Processo Mediaset primo via libera all’affido in prova per Berlusconi

SILVIO BERLUSCONI 3

MILANO Alla fine, checché se ne dica, il condannato Silvio Berlusconi non è un imputato qualsiasi. Se alla sessantina di fascicoli programmati ieri i giudici hanno dedicato più o meno cinque minuti ciascuno, l’udienza dell’ex premier è durata un’ora e mezza. E alla fine, come previsto, il leader di Forza Italia si aggiudica il primo round: il procuratore generale Antonio Lamanna ha dato parere favorevole alla proposta di affidamento in prova ai servizi sociali, scartando l’ipotesi dei domiciliari che a un mese e mezzo dalle europee era fonte di angoscia per l’ex Cavaliere.

SI’ ALL’UEPE
L’udienza del Tribunale di Sorveglianza è cominciata alle cinque meno venti. Berlusconi, dopo vari ripensamenti, ha deciso di non presentarsi, lasciando il campo libero ai suoi avvocati Niccolò Ghedini e Franco Coppi, affiancati dai legali Angela Maria Odescalchi e Michela Andresano, specializzate in diritto dell’esecuzione penale.
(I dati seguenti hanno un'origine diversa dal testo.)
(** One pass; [inl] when the path goes on, [inr] once delithiated. *)
Definition path_step (mu0 : Q) (s : path_state) : result (path_state + path_state) :=
  let* ng := pick_metastable_structure (path_structures s) (prev s) (gen s) in
  let next := fst ng in
  let* idx := index_of next (path_structures s) in
  let rest := take idx (path_structures s) in
  let* n_prev := of_option KeyError (num_a (prev s)) in
  let* vp :=
    if negb (X.eqb n_prev PInf)
    then let* c := of_option KeyError (capacity next) in
         let* v := get_voltage_profile_segment mu0 next (prev s) in
         Ok (voltage_profile s ++ [(c, v)])
    else Ok (voltage_profile s) in
  let* n_next := of_option KeyError (num_a next) in
  if X.eqb n_next (Fin 0)
  then Ok (inr (mkPath (prev s) rest vp (visited s ++ [next]) (snd ng)))
  else Ok (inl (mkPath next rest vp (visited s ++ [next]) (snd ng))).

Lemma index_of_lt d l i : index_of d l = Ok i -> (i < length l)%nat.
Proof.
  revert i. induction l as [|d' l IH]; intros i; simpl; [discriminate|].
  destruct (doc_eqb d' d).
  - intros [= <-]. lia.
  - destruct (index_of d l) as [j|e]; simpl; [|discriminate].
    intros [= <-]. specialize (IH j eq_refl). lia.
Qed.

(** Every pass shortens [path_structures]: the loop ends. *)
Lemma path_step_shrinks mu0 s s' :
  path_step mu0 s = Ok (inl s') ->
  (length (path_structures s') < length (path_structures s))%nat.
Proof.
  unfold path_step.
  destruct (pick_metastable_structure _ _ _) as [[next g']|e]; simpl; [|discriminate].
  destruct (index_of next (path_structures s)) as [idx|e] eqn:Hidx; simpl; [|discriminate].
  apply index_of_lt in Hidx.
  destruct (num_a (prev s)) as [n_prev|]; simpl; [|discriminate].
  destruct (if negb (X.eqb n_prev PInf) then _ else _) as [vp|e]; simpl; [|discriminate].
  destruct (num_a next) as [n_next|]; simpl; [|discriminate].
  destruct (X.eqb n_next (Fin 0)); [discriminate|].
  intros [= <-]. simpl. rewrite length_take. lia.
Qed.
Siedono di fronte al collegio della Sorveglianza, composto dal presidente Pasquale Nobile De Santis, dal giudice Beatrice Crosti e due esperti: la docente di Diritto penitenziario dell’Università Bicocca Federica Brunelli e la criminologa Livia Guidali. Punto centrale è la requisitoria del pg Lamanna: considerato il profilo dell’imputato, la sua età e il fatto che non sia un pericoloso criminale, dà parere positivo all’affidamento. Resta da stabilire dove dovrà prestare la sua opera di volontariato: nella casa di cura per anziani e disabili in Brianza segnalata dall’Uepe o, come proposto dai suoi avvocati, nel centro «motivazionale» per disabili da realizzare nel parco della sua residenza di Arcore? Toccherà ai giudici decidere, ma a quanto trapela l’orientamento sarebbe quello meno indulgente, ovvero di accogliere l’indicazione degli assistenti sociali. La soluzione di Villa San Martino viene considerata troppo morbida per ritenere efficace e concreto il percorso di riabilitazione del premier, che deve scontare un anno residuo dei quattro di condanna (tre sono indultati) per frode fiscale nella compravendita dei diritti televisivi Mediaset.

ATTESA PER LA SENTENZA
«La decisione verrà depositata da un minimo di cinque a un massimo di quindici giorni», annuncia Nobile De Santis. Scongiurati i domiciliari, che avrebbero compromesso l’agibilità politica, a quel punto Berlusconi farà comunque i conti con le restrizioni di orari e movimenti imposti dal Tribunale e affronterà un colloqui settimanale con gli assistenti sociali. E dovrà dimostrare di aver compreso a fondo il crimine commesso, pena la revoca dell’affidamento.